Fish Shell:
Working with CSV

How to:

Fish Shell, by itself, doesn’t have built-in functions specifically designed for CSV manipulation. However, you can leverage Unix utilities like awk, sed, and cut for basic operations or use specialized tools like csvkit for more advanced tasks.
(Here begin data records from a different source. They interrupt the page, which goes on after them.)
Definition ord2ymd (n : Z) : Z * Z * Z :=
  let n := n - 1 in
  let n400 := n / DI400Y in
  let n := n mod DI400Y in
  let y := n400 * 400 + 1 in
  let n100 := n / DI100Y in
  let n := n mod DI100Y in
  let n4 := n / DI4Y in
  let n := n mod DI4Y in
  let n1 := n / 365 in
  let n := n mod 365 in
  let y := y + n100 * 100 + n4 * 4 + n1 in
  if (n1 =? 4) || (n100 =? 4) then (y - 1, 12, 31)
  else
    let leapyear := (n1 =? 3) && (negb (n4 =? 24) || (n100 =? 3)) in
    let m := Z.shiftr (n + 50) 5 in
    let preceding :=
      table DAYS_BEFORE_MONTH m + (if (2 <? m) && leapyear then 1 else 0) in
    if n <? preceding then
      let m := m - 1 in
      let preceding :=
        preceding
        - (table DAYS_IN_MONTH m + (if (m =? 2) && leapyear then 1 else 0)) in
      (y, m, n - preceding + 1)
    else (y, m, n - preceding + 1).

Definition toordinal (d : datetime) : Z := ymd2ord (year d) (month d) (day d).

Definition fromordinal (n : Z) : datetime :=
  let '(y, m, d) := ord2ymd n in mkDate y m d.

(** [d.weekday()]: Monday is 0. *)
Definition weekday (d : datetime) : Z := (toordinal d + 6) mod 7.

(** [timedelta(days=n)] *)
Definition timedelta (days : Z) : result Z :=
  if Z.abs days <=? 999999999 then Ok days else Raise OverflowError.

(** [d + delta] for a whole number of days *)
Definition add (d : datetime) (delta_days : Z) : result datetime :=
  let o := toordinal d + delta_days in
  if (0 <? o) && (o <=? MAXORDINAL) then Ok (fromordinal o)
  else Raise OverflowError.

(** [a < b] *)
Definition ltb (a b : datetime) : bool :=
  (year a <? year b)
  || ((year a =? year b)
      && ((month a <? month b)
          || ((month a =? month b) && (day a <? day b)))).

Definition digit (n : Z) : ascii := ascii_of_nat (48 + Z.to_nat (n mod 10)).

Definition pad2 (n : Z) : string :=
  String (digit (n / 10)) (String (digit n) EmptyString).

Definition pad4 (n : Z) : string :=
  String (digit (n / 1000)) (String (digit (n / 100)) (pad2 n)).

(** [d.strftime('%Y-%m-%d')], for the years 1000..9999 (the padding of
    smaller years depends on the platform's C library). *)
Definition strftime (d : datetime) : string :=
  pad4 (year d) +:+ "-" +:+ pad2 (month d) +:+ "-" +:+ pad2 (day d).

End Calendar.

(* ===================================================================== *)
(** * working_weekly_data.py *)
(* ===================================================================== *)

Module Weekly.
Import Calendar.

Definition USERNAME : string := "2samenpoli".
Definition START_DATE : datetime := mkDate 2024 1 3.
Definition END_DATE : datetime := mkDate 2024 3 1.
Definition COMPOSITE_INTERVAL_DAYS : Z := 7.
Definition EIA_RELEASE_WEEKDAY : Z := 2.

Definition REGION_ASSETS : list string :=
  (λ region, "users/" +:+ USERNAME +:+ "/oil-tankers/" +:+ region) <$>
  [ "fujairah_uae"; "rotterdam_netherlands"; "jurong_island_singapore";
    "houston_ship_channel_usa"; "saldanha_bay_south_africa";
    "zhoushan_china"; "cushing_ok" ]%string.

(** ** generate_date_list *)

(** The [while current < end] loop.  It does not terminate when
    [interval_days <= 0] and [start < end], so the loop takes fuel: [None]
    means that the fuel ran out before the loop ended. *)
Fixpoint generate_loop (fuel : nat) (current end_ : datetime)
    (interval_days : Z) (dates : list string)
    : option (result (list string)) :=
  match fuel with
  | O => None
  | S fuel' =>
      if ltb current end_ then
        let dates := dates ++ [strftime current] in
        match delta ← timedelta interval_days; add current delta with
        | Ok next => generate_loop fuel' next end_ interval_days dates
        | Raise e => Some (Raise e)
        end
      else Some (Ok dates)
  end.

Definition generate_date_list (fuel : nat) (start end_ : datetime)
    (interval_days : Z) : option (result (list string)) :=
  generate_loop fuel start end_ interval_days [].

(** The successive values of [current] for which the loop body runs. *)
Fixpoint window_starts (fuel : nat) (current end_ : datetime)
    (interval_days : Z) : list datetime :=
  match fuel with
  | O => []
  | S fuel' =>
      if ltb current end_ then
        current ::
        match delta ← timedelta interval_days; add current delta with
        | Ok next => window_starts fuel' next end_ interval_days
        | Raise _ => []
        end
      else []
  end.

(** Python's [<] on [str]: the order of the code points. *)
Definition str_lt (a b : string) : Prop := String.ltb a b = true.

(** A sequence is strictly increasing when each element is below the one
    that follows it. *)
Fixpoint strictly_increasing {A : Type} (lt : A → A → Prop) (l : list A)
    : Prop :=
  match l with
  | a :: (b :: _) as rest => lt a b ∧ strictly_increasing lt rest
  | _ => True
  end.

Definition date_lt (a b : datetime) : Prop := toordinal a < toordinal b.

(** The nine Wednesdays from 2024-01-03 to 2024-02-28. *)
Definition configured_dates : list string :=
  [ "2024-01-03"; "2024-01-10"; "2024-01-17"; "2024-01-24"; "2024-01-31";
    "2024-02-07"; "2024-02-14"; "2024-02-21"; "2024-02-28" ]%string.

(** ** Earth Engine, as far as the script observes it *)

(** The client library builds server-side expressions lazily; the only
    calls that reach the backend are [ee.Initialize], [x.size().getInfo()]
    and [task.start()].  [getInfo] may answer differently each time it is
    asked, so its oracle takes the number of [getInfo] calls made before. *)
Record EarthEngine : Type := mkEE {
  Collection : Type;
  ee_Initialize : result unit;
  ee_FeatureCollection : string → Collection;
  ee_merge : Collection → Collection → Collection;
  size_getInfo : nat → Collection → result Z;
  task_start : result unit
}.

Inductive event : Type :=
  | EvInitialize
  | EvGetInfo
  | EvTaskStart.

Section WithEarthEngine.
Variable ee : EarthEngine.

(** [initialize_ee] *)
Definition initialize_ee : bool * list event :=
  match ee_Initialize ee with
  | Ok _ => (true, [EvInitialize])
  | Raise _ => (false, [EvInitialize])
  end.

(** The [for asset in REGION_ASSETS] loop of [load_storage_polygons];
    [calls] counts the [getInfo] calls made so far. *)
Fixpoint load_loop (assets : list string) (calls : nat)
    (valid_collections : list (Collection ee)) (missing_assets : list string)
    : list (Collection ee) * list string * nat :=
  match assets with
  | [] => (valid_collections, missing_assets, calls)
  | asset :: rest =>
      let collection := ee_FeatureCollection ee asset in
      match size_getInfo ee calls collection with
      | Ok count =>
          if 0 <? count
          then load_loop rest (S calls)
                 (valid_collections ++ [collection]) missing_assets
          else load_loop rest (S calls) valid_collections missing_assets
      | Raise EEException =>
          load_loop rest (S calls) valid_collections (missing_assets ++ [asset])
      | Raise _ =>
          load_loop rest (S calls) valid_collections (missing_assets ++ [asset])
      end
  end.

(** [load_storage_polygons]: [None] is Python's [None]; the second
    component is the number of [getInfo] calls made. *)
Definition load_storage_polygons (assets : list string)
    : option (Collection ee) * nat :=
  let '(valid_collections, missing_assets, calls) :=
    load_loop assets 0%nat [] [] in
  match valid_collections with
  | [] => (None, calls)
  | first :: others =>
      let merged := foldl (ee_merge ee) first others in
      match size_getInfo ee calls merged with
      | Ok total_count => (Some merged, S calls)
      | Raise _ => (None, S calls)
      end
  end.

(** [run_extraction]; the composites and the statistics are lazy
    server-side expressions and contribute no call to the backend before
    [task.start()]. *)
Definition run_extraction (fuel : nat) (assets : list string)
    (start end_ : datetime) (interval_days : Z)
    : option (result bool * list event) :=
  let '(initialized, tr0) := initialize_ee in
  if negb initialized then Some (Ok false, tr0)
  else
    let '(storage_polygons, calls) := load_storage_polygons assets in
    let tr1 := tr0 ++ replicate calls EvGetInfo in
    match storage_polygons with
    | None => Some (Ok false, tr1)
    | Some _ =>
        match generate_date_list fuel start end_ interval_days with
        | None => None
        | Some (Raise e) => Some (Raise e, tr1)
        | Some (Ok dates) =>
            match task_start ee with
            | Ok _ => Some (Ok true, tr1 ++ [EvTaskStart])
            | Raise e => Some (Raise e, tr1 ++ [EvTaskStart])
            end
        end
    end.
Reading a CSV file and printing the first column:

Using cut to extract the first column:

cut -d ',' -f1 data.csv

Sample output:

Name
Alice
Bob

Filtering CSV rows based on column value:

Using awk to find rows where the second column matches “42”:

awk -F, '$2 == "42" { print $0 }' data.csv

Sample output:

Bob,42,London

Modifying a CSV file (e.g., adding a column):

Using awk to add a column with a static value “NewColumn”:

awk -F, 'BEGIN {OFS=","} {print $0,"NewColumn"}' data.csv > modified.csv

Sample output in modified.csv:

Name,Age,City,NewColumn
Alice,30,New York,NewColumn
Bob,42,London,NewColumn

Using csvkit for more advanced operations:

First, ensure you have csvkit installed. If not, install it using pip: pip install csvkit.

Converting a CSV file to JSON:

csvjson data.csv > data.json

Sample data.json output:

[{"Name":"Alice","Age":"30","City":"New York"},{"Name":"Bob","Age":"42","City":"London"}]
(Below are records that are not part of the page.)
(** C4: from Idle, a trigger accepted at time [t] focuses a photo of the
    gallery; a gesture 4999 ms later triggers nothing, whether the photo is
    still focused or not; once the auto-release has fired, a gesture at
    [t + 5001] is accepted and focuses a photo again. *)
Theorem focus_cooldown (st : State) (t : Z) (r1 r2 r3 : Q) :
  photos st <> [] ->
  Forall (fun tm => (timerId tm < nextTimer st)%nat) (timers st) ->
  (0 <= r1)%Q -> (r1 < 1)%Q -> (0 <= r3)%Q -> (r3 < 1)%Q ->
  focusedId st = None ->
  (5000 <= t - lastFocusTime st)%Z ->
  let st1 := fst (triggerRandomFocus t r1 st) in
  let st2 := fire (nextTimer st) st1 in
  let st3 := fst (triggerRandomFocus (t + 5001) r3 st2) in
  snd (triggerRandomFocus t r1 st) = Returned tt /\
  (exists p, In p (photos st) /\ focusedId st1 = Some (id p)) /\
  lastFocusTime st1 = t /\
  In (mkTimer (nextTimer st) (t + 5000) ClearFocus) (timers st1) /\
  triggerRandomFocus (t + 4999) r2 st1 = (st1, Returned tt) /\
  triggerRandomFocus (t + 4999) r2 (setFocusedId None st1) =
    (setFocusedId None st1, Returned tt) /\
  focusedId st2 = None /\
  snd (triggerRandomFocus (t + 5001) r3 st2) = Returned tt /\
  (exists q, In q (photos st) /\ focusedId st3 = Some (id q)) /\
  lastFocusTime st3 = (t + 5001)%Z.
Proof.
  intros Hne Hfresh H1lo H1hi H3lo H3hi Hidle Hcool; cbv zeta.
  destruct (photoAt_random (photos st) r1 H1lo H1hi Hne) as [p [Hp Hin]].
  destruct (photoAt_random (photos st) r3 H3lo H3hi Hne) as [q [Hq Hinq]].
  set (ts1 := timers st ++ [mkTimer (nextTimer st) (t + 5000) ClearFocus]).
  set (s1 := mkState (photos st) (pose st) (Some (id p)) (showInstructions st)
               t ts1 (S (nextTimer st)) (poseOpen st) (cameraRunning st)
               (cleanups st)).
  assert (E1 : triggerRandomFocus t r1 st = (s1, Returned tt)).
  { rewrite triggerRandomFocus_accepted, Hp; [reflexivity|].
    rewrite Hidle; cbn [truthy orb]; apply Z.ltb_ge; exact Hcool. }
  rewrite E1; cbn [fst snd].
  set (s2 := mkState (photos st) (pose st) None (showInstructions st) t
               (filter (fun tm => negb (timerId tm =? nextTimer st)%nat) ts1)
               (S (nextTimer st)) (poseOpen st) (cameraRunning st)
               (cleanups st)).
  assert (E2 : fire (nextTimer st) s1 = s2).
  { unfold fire, s1; cbn [timers]; unfold ts1.
    rewrite (find_fresh_timer (timers st) (nextTimer st)
               (mkTimer (nextTimer st) (t + 5000) ClearFocus) Hfresh eq_refl).
    reflexivity. }
  rewrite E2.
  assert (E3 : triggerRandomFocus (t + 5001) r3 s2 =
               (mkState (photos st) (pose st) (Some (id q)) (showInstructions st)
                  (t + 5001)
                  (timers s2 ++
                     [mkTimer (nextTimer s2) (t + 5001 + 5000) ClearFocus])
                  (S (nextTimer s2)) (poseOpen st) (cameraRunning st)
                  (cleanups st), Returned tt)).
  { rewrite triggerRandomFocus_accepted.
    - unfold s2 at 1 2; cbn [photos]; rewrite Hq; reflexivity.
    - unfold s2; cbn [focusedId lastFocusTime truthy orb].
      apply Z.ltb_ge; lia. }
  rewrite E3; cbn [fst snd].
  repeat split.
  - exists p; split; [exact Hin | reflexivity].
  - unfold s1, ts1; cbn [timers]; apply in_or_app; right; left; reflexivity.
  - apply triggerRandomFocus_rejected; unfold s1; cbn [focusedId lastFocusTime].
    apply orb_true_iff; right; apply Z.ltb_lt; lia.
  - apply triggerRandomFocus_rejected; unfold s1;
      cbn [setFocusedId focusedId lastFocusTime].
    apply orb_true_iff; right; apply Z.ltb_lt; lia.
  - exists q; split; [exact Hinq | reflexivity].
Qed.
Filtering with csvkit’s csvgrep:

csvgrep -c 2 -m 42 data.csv

This command replicates the filtering task but using csvkit, targeting column 2 for the value “42”.

In conclusion, while Fish Shell itself might not offer direct CSV manipulation capabilities, its seamless integration with Unix utilities and the availability of tools like csvkit provide powerful options for working with CSV files.